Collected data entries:
▬▬▬▬▬▬

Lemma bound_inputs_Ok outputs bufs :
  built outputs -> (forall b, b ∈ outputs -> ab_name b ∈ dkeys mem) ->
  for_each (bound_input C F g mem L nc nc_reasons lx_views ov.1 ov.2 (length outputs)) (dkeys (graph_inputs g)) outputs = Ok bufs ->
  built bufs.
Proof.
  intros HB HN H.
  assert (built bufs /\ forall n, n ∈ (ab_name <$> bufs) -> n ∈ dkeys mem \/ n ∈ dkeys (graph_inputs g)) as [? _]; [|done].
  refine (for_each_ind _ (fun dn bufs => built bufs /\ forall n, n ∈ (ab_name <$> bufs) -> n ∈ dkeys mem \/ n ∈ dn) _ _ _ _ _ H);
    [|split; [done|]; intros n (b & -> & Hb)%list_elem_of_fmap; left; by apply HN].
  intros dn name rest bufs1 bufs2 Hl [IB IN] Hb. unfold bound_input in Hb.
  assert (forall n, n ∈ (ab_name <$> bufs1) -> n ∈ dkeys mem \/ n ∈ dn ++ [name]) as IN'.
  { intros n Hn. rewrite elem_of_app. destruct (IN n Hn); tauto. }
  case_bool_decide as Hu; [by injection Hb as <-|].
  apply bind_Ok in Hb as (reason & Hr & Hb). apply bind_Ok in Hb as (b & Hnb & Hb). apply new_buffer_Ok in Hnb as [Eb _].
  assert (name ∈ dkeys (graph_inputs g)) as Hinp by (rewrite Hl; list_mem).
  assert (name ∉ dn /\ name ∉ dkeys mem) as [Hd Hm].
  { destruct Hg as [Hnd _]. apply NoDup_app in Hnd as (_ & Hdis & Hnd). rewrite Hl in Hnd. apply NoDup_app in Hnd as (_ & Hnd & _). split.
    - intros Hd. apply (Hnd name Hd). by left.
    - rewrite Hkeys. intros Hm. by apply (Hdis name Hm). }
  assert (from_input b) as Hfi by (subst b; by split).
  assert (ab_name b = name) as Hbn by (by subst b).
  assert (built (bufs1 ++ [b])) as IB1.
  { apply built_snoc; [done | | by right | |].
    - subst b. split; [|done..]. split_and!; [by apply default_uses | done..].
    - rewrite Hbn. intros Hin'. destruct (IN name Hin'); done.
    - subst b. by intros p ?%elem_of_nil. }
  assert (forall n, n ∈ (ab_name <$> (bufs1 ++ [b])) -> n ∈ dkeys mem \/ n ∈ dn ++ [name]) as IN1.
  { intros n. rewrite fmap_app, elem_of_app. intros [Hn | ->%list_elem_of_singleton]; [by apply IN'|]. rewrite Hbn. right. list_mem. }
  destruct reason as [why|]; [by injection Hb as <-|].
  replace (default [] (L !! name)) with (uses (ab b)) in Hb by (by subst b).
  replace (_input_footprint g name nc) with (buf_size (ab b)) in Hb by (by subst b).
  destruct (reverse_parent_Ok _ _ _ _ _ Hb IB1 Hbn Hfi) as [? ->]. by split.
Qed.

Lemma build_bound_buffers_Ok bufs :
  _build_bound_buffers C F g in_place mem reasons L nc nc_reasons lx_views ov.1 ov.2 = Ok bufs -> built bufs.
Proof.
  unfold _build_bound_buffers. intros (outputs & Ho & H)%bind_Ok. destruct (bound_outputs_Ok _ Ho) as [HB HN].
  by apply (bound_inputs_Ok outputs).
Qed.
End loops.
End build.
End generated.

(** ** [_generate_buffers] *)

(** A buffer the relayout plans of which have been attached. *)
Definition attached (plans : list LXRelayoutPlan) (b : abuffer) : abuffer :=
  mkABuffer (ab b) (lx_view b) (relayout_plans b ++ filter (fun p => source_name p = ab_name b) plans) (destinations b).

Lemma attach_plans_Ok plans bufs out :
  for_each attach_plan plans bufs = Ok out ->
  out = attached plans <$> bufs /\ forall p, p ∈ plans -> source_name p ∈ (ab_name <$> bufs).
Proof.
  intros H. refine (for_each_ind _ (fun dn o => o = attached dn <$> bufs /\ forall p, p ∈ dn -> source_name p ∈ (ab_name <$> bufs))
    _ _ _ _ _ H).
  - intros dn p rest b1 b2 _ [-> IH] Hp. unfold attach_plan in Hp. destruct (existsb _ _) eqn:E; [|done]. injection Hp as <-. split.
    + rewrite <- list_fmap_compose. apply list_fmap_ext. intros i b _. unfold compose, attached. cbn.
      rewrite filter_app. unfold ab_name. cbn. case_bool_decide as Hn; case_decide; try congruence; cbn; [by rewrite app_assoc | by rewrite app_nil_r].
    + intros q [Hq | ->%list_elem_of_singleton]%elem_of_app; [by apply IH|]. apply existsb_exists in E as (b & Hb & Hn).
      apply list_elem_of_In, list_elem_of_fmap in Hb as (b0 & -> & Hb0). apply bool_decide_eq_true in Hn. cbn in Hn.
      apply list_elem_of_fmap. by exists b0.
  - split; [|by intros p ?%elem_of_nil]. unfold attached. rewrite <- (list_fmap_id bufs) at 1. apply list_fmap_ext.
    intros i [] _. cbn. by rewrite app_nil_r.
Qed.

▬▬▬▬▬▬

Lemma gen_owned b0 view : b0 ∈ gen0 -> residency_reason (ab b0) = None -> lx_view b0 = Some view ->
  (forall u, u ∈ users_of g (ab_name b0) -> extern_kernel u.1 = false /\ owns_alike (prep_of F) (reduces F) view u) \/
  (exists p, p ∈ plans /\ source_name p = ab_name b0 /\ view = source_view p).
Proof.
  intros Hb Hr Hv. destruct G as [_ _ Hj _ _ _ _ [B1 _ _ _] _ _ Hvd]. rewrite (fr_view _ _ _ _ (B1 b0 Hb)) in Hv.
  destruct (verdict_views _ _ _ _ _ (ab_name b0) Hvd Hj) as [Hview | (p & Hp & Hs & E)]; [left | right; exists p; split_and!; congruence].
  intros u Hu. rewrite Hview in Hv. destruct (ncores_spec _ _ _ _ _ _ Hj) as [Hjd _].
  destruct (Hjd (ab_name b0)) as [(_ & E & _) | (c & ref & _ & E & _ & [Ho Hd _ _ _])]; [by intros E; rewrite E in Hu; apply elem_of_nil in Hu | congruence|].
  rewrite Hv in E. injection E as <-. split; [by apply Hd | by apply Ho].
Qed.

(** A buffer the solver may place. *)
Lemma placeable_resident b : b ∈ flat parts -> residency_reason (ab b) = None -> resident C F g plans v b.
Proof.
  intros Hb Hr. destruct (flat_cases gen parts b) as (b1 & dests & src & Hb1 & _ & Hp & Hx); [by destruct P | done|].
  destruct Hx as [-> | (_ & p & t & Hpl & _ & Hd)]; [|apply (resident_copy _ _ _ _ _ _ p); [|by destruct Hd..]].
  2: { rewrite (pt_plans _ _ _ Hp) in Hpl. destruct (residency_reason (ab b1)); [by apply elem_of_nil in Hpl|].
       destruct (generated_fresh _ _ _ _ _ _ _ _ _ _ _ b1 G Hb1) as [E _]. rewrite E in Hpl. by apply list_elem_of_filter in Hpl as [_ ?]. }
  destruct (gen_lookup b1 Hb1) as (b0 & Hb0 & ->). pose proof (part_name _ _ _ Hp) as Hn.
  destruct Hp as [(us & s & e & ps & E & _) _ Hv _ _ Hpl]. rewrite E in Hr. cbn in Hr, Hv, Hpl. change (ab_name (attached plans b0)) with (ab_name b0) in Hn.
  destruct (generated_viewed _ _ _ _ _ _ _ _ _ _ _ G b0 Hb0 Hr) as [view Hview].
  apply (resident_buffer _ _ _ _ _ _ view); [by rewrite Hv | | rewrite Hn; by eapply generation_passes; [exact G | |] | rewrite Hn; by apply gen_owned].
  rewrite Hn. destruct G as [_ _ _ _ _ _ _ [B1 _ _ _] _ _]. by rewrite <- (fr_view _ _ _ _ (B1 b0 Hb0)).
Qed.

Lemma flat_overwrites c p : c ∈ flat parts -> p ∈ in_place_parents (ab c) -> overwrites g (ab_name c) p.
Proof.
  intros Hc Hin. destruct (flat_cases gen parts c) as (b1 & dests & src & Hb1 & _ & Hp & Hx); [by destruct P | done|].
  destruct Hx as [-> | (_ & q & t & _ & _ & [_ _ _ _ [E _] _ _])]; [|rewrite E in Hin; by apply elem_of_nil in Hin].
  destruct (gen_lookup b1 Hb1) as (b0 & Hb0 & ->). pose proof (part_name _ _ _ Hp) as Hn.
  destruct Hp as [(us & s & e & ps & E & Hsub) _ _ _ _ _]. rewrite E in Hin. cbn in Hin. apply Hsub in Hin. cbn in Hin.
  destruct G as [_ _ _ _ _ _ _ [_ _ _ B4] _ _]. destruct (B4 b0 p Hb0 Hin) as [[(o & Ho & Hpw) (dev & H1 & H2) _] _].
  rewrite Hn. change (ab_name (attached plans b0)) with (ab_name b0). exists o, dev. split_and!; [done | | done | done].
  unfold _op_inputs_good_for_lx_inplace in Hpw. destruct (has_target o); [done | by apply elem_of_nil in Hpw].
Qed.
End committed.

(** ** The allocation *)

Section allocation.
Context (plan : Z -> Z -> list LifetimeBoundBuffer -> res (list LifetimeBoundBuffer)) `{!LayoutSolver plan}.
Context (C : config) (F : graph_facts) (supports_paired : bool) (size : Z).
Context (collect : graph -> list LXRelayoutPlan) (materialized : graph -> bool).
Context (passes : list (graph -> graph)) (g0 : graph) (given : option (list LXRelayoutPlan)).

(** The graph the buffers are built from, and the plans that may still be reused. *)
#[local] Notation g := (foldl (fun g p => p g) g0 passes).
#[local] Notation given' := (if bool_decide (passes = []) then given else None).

▬▬▬▬▬▬

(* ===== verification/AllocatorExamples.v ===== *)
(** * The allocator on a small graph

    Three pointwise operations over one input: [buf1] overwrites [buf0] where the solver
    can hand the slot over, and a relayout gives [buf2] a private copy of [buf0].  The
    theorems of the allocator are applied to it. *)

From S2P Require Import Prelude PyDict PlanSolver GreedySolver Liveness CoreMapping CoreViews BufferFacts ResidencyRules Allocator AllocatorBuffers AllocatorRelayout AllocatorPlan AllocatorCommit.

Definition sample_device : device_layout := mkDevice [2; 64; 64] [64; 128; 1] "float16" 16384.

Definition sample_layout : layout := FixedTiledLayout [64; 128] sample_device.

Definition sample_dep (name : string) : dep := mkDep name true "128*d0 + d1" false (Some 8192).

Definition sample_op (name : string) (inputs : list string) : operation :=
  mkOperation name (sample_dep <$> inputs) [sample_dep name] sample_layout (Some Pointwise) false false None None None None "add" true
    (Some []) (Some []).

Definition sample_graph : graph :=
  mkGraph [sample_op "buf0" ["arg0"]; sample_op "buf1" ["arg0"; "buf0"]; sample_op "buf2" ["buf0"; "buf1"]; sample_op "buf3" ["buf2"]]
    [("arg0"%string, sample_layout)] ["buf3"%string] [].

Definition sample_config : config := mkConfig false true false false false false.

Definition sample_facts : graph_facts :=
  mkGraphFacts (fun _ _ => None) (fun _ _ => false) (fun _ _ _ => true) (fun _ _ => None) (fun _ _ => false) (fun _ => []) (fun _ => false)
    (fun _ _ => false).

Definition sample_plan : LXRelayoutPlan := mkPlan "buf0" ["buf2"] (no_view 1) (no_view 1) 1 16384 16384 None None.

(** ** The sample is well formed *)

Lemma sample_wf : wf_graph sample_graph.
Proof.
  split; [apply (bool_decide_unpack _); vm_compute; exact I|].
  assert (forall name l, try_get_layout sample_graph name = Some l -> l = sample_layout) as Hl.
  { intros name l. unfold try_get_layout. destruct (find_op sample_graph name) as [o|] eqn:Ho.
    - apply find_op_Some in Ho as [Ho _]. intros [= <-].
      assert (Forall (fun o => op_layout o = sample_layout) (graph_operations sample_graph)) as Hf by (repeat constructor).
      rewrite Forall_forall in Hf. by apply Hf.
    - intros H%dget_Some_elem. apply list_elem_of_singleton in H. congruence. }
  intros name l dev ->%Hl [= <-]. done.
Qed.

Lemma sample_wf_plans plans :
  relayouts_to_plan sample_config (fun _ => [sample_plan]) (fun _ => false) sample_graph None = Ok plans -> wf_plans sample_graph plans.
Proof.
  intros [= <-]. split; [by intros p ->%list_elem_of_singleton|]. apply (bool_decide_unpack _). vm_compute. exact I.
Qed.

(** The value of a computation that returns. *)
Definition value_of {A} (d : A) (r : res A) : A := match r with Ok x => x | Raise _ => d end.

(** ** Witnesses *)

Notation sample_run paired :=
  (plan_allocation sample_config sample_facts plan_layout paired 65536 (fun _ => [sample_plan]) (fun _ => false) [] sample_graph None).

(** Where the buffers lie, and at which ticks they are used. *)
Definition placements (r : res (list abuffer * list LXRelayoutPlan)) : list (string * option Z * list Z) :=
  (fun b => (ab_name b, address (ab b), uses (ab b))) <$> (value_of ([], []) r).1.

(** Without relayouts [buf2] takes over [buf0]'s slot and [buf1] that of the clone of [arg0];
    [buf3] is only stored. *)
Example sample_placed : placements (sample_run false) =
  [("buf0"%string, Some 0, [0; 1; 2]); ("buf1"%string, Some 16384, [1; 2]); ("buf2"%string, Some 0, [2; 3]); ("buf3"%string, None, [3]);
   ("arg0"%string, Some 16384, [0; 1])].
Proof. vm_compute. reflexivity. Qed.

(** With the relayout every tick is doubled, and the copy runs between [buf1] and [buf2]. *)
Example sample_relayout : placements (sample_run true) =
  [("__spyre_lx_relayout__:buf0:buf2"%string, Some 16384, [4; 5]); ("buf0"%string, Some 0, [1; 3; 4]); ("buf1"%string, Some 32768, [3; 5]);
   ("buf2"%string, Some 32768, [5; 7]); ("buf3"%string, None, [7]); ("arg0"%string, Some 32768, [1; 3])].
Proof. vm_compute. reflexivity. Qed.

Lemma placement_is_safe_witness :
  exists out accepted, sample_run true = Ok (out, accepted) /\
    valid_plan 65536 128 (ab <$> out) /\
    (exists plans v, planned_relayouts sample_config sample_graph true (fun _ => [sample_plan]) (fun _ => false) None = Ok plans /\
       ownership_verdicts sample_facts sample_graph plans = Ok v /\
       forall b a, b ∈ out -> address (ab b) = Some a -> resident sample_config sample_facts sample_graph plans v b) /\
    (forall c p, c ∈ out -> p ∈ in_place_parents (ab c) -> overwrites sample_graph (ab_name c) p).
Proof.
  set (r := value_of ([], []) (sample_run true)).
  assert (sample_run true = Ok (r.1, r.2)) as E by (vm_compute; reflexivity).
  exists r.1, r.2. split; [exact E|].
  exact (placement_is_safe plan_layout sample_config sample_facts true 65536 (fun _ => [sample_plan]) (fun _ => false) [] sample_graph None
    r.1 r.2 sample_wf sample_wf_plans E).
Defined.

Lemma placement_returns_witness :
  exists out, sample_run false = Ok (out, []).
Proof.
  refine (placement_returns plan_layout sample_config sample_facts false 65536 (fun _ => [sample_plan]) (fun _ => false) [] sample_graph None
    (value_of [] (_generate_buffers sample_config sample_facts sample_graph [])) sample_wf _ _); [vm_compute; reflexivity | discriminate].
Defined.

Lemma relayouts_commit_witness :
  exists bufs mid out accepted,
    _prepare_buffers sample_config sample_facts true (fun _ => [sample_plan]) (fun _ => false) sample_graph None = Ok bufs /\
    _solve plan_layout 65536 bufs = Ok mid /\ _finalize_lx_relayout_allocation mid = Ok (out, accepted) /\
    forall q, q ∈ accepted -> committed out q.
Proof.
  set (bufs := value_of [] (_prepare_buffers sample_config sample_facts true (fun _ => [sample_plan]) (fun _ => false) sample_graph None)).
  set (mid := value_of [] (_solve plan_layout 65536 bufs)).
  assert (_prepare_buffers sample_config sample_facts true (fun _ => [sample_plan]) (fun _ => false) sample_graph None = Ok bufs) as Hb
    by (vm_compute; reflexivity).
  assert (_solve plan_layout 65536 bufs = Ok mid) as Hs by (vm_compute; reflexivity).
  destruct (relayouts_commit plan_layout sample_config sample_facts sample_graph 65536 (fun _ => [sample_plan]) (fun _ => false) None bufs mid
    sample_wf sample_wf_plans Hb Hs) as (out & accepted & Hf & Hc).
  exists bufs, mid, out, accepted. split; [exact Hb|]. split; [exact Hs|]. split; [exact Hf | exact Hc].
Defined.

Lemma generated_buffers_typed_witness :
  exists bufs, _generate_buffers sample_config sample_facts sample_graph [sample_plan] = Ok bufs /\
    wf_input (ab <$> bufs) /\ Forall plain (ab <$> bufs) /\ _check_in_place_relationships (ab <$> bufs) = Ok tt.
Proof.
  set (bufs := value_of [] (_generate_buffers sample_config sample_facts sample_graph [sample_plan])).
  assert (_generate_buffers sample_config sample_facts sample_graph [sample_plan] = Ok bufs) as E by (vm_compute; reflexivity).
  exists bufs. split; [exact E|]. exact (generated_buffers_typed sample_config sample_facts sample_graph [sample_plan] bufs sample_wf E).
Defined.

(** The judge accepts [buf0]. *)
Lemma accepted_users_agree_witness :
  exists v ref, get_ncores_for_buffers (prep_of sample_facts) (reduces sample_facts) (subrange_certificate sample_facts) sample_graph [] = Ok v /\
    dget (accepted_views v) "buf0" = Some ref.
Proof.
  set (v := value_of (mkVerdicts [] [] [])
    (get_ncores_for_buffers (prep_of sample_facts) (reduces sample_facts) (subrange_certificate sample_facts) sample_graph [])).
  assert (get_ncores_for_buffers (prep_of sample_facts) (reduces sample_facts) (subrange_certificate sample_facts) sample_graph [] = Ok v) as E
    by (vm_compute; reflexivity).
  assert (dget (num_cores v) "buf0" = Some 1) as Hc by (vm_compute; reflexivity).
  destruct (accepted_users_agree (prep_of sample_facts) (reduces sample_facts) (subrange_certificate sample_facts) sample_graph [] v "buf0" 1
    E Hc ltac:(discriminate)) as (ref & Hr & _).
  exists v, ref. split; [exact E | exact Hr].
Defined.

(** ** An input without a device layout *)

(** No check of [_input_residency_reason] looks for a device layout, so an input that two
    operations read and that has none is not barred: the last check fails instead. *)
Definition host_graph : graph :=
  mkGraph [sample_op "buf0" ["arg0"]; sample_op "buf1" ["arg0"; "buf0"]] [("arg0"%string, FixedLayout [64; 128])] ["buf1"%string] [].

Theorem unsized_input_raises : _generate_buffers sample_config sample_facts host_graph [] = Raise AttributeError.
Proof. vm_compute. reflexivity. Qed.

▬▬▬▬▬▬

» Brief
Of all the entries above, retype exactly the lines from the line with "Lemma bound_inputs_Ok outputs" to the line with "apply bind_Ok in Hb as (reason", both included, and no others.

» Solved problem
Lemma bound_inputs_Ok outputs bufs :
  built outputs -> (forall b, b ∈ outputs -> ab_name b ∈ dkeys mem) ->
  for_each (bound_input C F g mem L nc nc_reasons lx_views ov.1 ov.2 (length outputs)) (dkeys (graph_inputs g)) outputs = Ok bufs ->
  built bufs.
Proof.
  intros HB HN H.
  assert (built bufs /\ forall n, n ∈ (ab_name <$> bufs) -> n ∈ dkeys mem \/ n ∈ dkeys (graph_inputs g)) as [? _]; [|done].
  refine (for_each_ind _ (fun dn bufs => built bufs /\ forall n, n ∈ (ab_name <$> bufs) -> n ∈ dkeys mem \/ n ∈ dn) _ _ _ _ _ H);
    [|split; [done|]; intros n (b & -> & Hb)%list_elem_of_fmap; left; by apply HN].
  intros dn name rest bufs1 bufs2 Hl [IB IN] Hb. unfold bound_input in Hb.
  assert (forall n, n ∈ (ab_name <$> bufs1) -> n ∈ dkeys mem \/ n ∈ dn ++ [name]) as IN'.
  { intros n Hn. rewrite elem_of_app. destruct (IN n Hn); tauto. }
  case_bool_decide as Hu; [by injection Hb as <-|].
  apply bind_Ok in Hb as (reason & Hr & Hb). apply bind_Ok in Hb as (b & Hnb & Hb). apply new_buffer_Ok in Hnb as [Eb _].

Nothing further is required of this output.